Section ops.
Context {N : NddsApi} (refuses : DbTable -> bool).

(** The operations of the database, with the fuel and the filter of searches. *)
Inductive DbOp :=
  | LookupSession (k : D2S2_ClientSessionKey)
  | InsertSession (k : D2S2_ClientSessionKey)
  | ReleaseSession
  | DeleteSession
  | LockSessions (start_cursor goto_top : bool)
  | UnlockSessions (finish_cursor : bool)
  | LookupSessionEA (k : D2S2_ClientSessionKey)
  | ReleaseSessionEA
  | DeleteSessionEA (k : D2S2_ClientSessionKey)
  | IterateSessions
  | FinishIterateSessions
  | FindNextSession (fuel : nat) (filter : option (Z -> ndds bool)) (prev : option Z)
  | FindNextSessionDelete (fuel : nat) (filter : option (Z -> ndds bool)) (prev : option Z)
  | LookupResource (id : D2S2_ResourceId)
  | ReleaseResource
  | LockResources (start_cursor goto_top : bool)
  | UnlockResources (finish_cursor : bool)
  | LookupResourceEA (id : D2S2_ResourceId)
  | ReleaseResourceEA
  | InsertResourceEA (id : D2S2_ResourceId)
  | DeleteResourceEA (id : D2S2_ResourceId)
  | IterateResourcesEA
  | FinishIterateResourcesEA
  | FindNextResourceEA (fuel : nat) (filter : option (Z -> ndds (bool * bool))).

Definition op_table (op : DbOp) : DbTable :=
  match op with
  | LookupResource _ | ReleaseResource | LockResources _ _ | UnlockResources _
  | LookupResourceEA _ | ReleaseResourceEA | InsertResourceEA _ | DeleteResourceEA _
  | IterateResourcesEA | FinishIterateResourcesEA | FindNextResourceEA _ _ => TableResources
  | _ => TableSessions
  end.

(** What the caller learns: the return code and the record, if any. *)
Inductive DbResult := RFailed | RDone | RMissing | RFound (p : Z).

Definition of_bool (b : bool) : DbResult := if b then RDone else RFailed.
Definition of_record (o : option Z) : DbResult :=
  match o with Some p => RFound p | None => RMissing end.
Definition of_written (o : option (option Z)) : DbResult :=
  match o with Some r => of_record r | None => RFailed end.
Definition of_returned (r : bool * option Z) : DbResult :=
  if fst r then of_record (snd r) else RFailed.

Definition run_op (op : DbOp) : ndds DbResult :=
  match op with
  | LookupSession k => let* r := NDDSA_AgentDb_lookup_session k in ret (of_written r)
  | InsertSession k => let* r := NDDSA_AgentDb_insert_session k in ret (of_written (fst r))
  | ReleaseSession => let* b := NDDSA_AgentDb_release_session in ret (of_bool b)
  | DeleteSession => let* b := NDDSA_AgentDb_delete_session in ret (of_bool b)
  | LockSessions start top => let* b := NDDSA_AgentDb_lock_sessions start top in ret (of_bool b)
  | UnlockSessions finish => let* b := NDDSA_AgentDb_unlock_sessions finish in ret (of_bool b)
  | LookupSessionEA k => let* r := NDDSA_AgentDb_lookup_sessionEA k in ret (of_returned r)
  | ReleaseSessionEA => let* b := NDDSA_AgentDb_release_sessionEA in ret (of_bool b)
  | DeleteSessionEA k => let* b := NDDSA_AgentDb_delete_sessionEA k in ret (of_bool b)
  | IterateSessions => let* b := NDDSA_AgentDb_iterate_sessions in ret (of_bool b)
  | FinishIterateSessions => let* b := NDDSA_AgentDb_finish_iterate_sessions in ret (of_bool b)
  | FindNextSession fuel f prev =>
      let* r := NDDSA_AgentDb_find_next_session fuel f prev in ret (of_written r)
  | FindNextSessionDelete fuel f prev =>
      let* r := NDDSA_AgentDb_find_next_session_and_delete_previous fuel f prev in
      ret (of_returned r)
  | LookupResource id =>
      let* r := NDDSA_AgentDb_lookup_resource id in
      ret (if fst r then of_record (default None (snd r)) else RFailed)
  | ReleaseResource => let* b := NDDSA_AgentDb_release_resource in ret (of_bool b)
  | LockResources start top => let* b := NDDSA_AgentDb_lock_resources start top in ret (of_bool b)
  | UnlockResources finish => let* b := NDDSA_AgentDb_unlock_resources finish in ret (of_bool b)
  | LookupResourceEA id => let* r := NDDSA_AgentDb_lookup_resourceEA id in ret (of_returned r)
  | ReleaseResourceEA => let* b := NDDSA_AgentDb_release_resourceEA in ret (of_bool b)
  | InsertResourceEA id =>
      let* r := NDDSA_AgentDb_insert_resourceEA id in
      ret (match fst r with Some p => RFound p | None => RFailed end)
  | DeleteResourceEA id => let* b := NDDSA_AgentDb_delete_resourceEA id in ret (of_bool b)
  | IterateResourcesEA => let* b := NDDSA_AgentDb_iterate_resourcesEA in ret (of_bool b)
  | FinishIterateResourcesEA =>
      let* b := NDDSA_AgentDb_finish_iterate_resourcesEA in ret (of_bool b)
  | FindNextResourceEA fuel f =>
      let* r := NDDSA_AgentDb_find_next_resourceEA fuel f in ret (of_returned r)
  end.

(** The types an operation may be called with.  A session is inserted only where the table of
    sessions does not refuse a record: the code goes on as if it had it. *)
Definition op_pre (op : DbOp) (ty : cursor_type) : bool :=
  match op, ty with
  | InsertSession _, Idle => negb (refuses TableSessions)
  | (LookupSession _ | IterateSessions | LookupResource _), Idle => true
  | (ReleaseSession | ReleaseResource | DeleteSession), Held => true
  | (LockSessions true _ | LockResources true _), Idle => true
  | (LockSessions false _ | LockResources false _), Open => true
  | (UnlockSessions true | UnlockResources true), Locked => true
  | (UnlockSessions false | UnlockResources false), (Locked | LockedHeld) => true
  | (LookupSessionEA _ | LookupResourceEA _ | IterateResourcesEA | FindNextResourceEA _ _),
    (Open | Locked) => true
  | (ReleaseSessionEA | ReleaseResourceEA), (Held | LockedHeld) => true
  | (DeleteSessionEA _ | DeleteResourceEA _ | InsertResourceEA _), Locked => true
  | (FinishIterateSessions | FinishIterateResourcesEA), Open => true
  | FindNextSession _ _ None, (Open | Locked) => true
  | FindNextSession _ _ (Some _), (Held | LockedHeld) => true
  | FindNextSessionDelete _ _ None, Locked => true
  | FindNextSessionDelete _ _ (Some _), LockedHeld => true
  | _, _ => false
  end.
---
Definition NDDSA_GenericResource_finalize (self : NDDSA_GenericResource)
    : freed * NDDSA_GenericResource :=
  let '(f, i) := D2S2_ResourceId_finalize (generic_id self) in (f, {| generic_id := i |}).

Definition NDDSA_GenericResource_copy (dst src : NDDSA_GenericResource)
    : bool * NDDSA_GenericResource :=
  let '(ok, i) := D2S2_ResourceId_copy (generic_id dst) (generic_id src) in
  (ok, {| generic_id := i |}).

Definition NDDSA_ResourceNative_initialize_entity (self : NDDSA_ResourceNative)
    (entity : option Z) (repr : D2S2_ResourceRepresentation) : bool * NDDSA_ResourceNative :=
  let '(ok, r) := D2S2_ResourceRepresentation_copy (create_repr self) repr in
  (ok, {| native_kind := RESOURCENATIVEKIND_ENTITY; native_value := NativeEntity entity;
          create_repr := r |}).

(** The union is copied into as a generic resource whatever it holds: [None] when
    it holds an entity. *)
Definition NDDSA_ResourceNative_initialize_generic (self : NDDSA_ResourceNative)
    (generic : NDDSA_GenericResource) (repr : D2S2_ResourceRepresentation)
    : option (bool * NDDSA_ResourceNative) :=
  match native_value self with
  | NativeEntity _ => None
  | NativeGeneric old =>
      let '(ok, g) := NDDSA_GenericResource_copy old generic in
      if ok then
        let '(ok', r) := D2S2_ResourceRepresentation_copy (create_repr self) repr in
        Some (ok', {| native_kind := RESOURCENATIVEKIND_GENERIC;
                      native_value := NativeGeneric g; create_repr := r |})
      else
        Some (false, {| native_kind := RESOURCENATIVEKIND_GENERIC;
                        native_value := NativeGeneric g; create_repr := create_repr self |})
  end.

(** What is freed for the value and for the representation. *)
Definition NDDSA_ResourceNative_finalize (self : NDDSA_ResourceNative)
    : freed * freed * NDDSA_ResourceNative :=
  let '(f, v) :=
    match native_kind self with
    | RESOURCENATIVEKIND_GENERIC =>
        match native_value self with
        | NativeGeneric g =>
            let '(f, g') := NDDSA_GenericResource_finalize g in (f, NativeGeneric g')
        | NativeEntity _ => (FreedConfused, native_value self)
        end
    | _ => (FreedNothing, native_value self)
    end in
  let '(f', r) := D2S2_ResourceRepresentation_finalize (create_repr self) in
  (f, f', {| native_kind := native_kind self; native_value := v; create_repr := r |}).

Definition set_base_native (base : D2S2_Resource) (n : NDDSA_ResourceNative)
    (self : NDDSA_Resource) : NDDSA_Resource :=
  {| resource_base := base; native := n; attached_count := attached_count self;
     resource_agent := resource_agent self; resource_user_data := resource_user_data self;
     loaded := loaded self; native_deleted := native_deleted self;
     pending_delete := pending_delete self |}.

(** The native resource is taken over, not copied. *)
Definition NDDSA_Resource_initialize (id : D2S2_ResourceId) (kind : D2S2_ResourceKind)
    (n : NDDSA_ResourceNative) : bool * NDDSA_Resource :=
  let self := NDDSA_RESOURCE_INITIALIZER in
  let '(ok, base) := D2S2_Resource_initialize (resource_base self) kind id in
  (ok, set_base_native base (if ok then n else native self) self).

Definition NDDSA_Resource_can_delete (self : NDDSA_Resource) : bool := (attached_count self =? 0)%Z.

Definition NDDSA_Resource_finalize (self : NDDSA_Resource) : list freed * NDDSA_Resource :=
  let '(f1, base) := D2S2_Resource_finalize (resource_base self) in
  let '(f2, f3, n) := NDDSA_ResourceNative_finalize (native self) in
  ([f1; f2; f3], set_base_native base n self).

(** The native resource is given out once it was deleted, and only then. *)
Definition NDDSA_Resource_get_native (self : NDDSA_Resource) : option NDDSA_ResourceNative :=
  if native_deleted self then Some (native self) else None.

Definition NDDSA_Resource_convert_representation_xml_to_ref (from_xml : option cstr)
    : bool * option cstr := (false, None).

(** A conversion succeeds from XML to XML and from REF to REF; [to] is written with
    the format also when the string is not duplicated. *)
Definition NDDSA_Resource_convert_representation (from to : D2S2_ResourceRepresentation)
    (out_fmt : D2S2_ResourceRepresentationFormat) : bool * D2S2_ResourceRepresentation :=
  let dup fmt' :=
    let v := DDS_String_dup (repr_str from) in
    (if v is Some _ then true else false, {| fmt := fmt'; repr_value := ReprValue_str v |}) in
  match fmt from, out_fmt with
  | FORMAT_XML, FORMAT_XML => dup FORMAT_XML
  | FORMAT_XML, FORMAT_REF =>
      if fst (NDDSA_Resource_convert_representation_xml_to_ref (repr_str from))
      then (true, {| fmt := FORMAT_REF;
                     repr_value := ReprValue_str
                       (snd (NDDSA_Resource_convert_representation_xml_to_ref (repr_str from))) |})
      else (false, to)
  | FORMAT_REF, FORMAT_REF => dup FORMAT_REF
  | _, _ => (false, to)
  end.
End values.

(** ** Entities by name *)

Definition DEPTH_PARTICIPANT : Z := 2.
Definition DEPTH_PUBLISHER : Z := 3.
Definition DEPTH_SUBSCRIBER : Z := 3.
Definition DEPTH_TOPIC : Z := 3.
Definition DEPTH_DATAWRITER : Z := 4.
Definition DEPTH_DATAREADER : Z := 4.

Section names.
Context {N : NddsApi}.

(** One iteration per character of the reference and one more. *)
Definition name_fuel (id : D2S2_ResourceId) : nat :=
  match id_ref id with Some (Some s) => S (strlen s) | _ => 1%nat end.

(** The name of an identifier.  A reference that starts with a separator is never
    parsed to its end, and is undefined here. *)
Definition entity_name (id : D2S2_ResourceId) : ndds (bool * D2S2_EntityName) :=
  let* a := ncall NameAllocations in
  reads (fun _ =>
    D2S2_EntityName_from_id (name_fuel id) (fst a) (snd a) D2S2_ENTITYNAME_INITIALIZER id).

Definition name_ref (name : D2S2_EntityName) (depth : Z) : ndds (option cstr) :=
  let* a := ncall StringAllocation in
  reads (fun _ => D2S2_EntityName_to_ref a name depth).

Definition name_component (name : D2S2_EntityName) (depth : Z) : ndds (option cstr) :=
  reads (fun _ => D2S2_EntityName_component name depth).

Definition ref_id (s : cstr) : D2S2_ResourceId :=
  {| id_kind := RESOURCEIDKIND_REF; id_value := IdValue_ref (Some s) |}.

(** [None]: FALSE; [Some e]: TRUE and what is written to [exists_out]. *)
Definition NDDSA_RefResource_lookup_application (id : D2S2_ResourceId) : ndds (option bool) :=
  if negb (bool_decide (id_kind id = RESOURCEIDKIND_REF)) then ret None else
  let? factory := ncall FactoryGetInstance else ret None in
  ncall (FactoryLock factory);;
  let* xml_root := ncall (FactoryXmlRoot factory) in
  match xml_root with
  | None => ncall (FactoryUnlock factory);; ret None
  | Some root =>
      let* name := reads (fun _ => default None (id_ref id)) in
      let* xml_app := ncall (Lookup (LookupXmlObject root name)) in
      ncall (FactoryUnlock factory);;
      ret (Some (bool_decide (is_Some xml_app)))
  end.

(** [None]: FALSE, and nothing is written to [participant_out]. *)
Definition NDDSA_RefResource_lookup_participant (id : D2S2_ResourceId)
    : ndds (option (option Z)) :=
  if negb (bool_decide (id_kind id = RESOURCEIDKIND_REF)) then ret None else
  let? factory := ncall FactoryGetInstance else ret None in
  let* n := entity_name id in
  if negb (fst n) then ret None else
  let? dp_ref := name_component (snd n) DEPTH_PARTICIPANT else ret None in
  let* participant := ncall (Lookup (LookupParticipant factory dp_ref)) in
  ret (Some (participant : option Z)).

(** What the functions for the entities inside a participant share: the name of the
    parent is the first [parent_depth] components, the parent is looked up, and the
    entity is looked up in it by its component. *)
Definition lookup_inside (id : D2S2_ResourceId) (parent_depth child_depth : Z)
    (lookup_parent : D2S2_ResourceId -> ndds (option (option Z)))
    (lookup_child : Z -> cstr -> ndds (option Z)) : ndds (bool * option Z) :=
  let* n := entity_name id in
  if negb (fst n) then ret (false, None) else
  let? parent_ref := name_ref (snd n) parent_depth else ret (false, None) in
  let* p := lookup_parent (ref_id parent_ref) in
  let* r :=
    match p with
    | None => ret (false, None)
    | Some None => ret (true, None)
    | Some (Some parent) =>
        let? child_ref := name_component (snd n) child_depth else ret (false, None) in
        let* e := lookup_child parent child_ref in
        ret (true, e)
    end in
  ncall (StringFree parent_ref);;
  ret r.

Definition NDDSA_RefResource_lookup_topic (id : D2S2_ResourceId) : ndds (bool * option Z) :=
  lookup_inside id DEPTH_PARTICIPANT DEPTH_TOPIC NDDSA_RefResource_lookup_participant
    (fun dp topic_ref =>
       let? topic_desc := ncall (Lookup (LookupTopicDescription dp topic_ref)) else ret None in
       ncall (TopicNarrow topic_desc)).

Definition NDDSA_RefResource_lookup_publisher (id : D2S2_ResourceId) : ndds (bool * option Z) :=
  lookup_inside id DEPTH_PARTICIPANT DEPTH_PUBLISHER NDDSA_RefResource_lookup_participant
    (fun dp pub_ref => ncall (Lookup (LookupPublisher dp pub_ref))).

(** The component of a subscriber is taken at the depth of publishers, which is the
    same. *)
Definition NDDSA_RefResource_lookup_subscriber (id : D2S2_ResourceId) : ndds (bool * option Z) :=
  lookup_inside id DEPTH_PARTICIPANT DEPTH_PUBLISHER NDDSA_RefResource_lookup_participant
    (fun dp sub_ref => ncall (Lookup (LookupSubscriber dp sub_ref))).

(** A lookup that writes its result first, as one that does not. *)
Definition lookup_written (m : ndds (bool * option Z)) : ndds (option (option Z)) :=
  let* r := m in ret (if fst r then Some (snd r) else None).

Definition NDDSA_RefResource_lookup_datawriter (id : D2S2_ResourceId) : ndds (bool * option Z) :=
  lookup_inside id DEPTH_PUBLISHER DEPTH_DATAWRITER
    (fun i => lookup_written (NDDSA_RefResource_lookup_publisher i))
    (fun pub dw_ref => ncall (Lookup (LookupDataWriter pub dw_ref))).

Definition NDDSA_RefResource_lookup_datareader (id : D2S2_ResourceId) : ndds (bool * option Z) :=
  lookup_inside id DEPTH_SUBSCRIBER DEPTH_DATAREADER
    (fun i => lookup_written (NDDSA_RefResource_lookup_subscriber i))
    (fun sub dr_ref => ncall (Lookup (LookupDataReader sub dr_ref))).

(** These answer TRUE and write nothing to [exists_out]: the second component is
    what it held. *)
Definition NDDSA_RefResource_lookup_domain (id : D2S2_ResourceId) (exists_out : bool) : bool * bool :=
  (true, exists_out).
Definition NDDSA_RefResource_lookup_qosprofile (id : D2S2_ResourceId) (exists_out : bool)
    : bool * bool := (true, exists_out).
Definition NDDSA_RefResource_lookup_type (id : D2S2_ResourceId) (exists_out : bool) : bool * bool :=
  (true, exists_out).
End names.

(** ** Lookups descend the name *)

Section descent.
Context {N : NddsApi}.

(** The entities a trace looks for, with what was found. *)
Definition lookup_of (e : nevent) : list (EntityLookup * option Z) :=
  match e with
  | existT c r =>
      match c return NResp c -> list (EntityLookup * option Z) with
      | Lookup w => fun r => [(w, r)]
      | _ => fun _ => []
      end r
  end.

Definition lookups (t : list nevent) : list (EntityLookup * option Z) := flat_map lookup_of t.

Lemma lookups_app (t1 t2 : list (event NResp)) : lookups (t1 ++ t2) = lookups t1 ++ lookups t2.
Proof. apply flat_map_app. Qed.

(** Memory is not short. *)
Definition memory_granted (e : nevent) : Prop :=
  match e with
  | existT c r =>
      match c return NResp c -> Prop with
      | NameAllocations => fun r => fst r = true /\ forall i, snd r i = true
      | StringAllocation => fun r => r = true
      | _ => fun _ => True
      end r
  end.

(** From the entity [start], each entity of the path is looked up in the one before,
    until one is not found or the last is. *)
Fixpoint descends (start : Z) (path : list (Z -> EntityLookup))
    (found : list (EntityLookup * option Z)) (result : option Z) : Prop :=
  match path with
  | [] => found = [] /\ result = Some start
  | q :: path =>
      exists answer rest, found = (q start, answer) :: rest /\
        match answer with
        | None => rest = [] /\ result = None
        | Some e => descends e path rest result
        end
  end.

• _TASK PROMPT_
Scan the listing for "cstr" and copy out each line that has it.

• _YOUR RESPONSE_
Definition NDDSA_Resource_convert_representation_xml_to_ref (from_xml : option cstr)
    : bool * option cstr := (false, None).
Definition name_ref (name : D2S2_EntityName) (depth : Z) : ndds (option cstr) :=
Definition name_component (name : D2S2_EntityName) (depth : Z) : ndds (option cstr) :=
Definition ref_id (s : cstr) : D2S2_ResourceId :=
    (lookup_child : Z -> cstr -> ndds (option Z)) : ndds (bool * option Z) :=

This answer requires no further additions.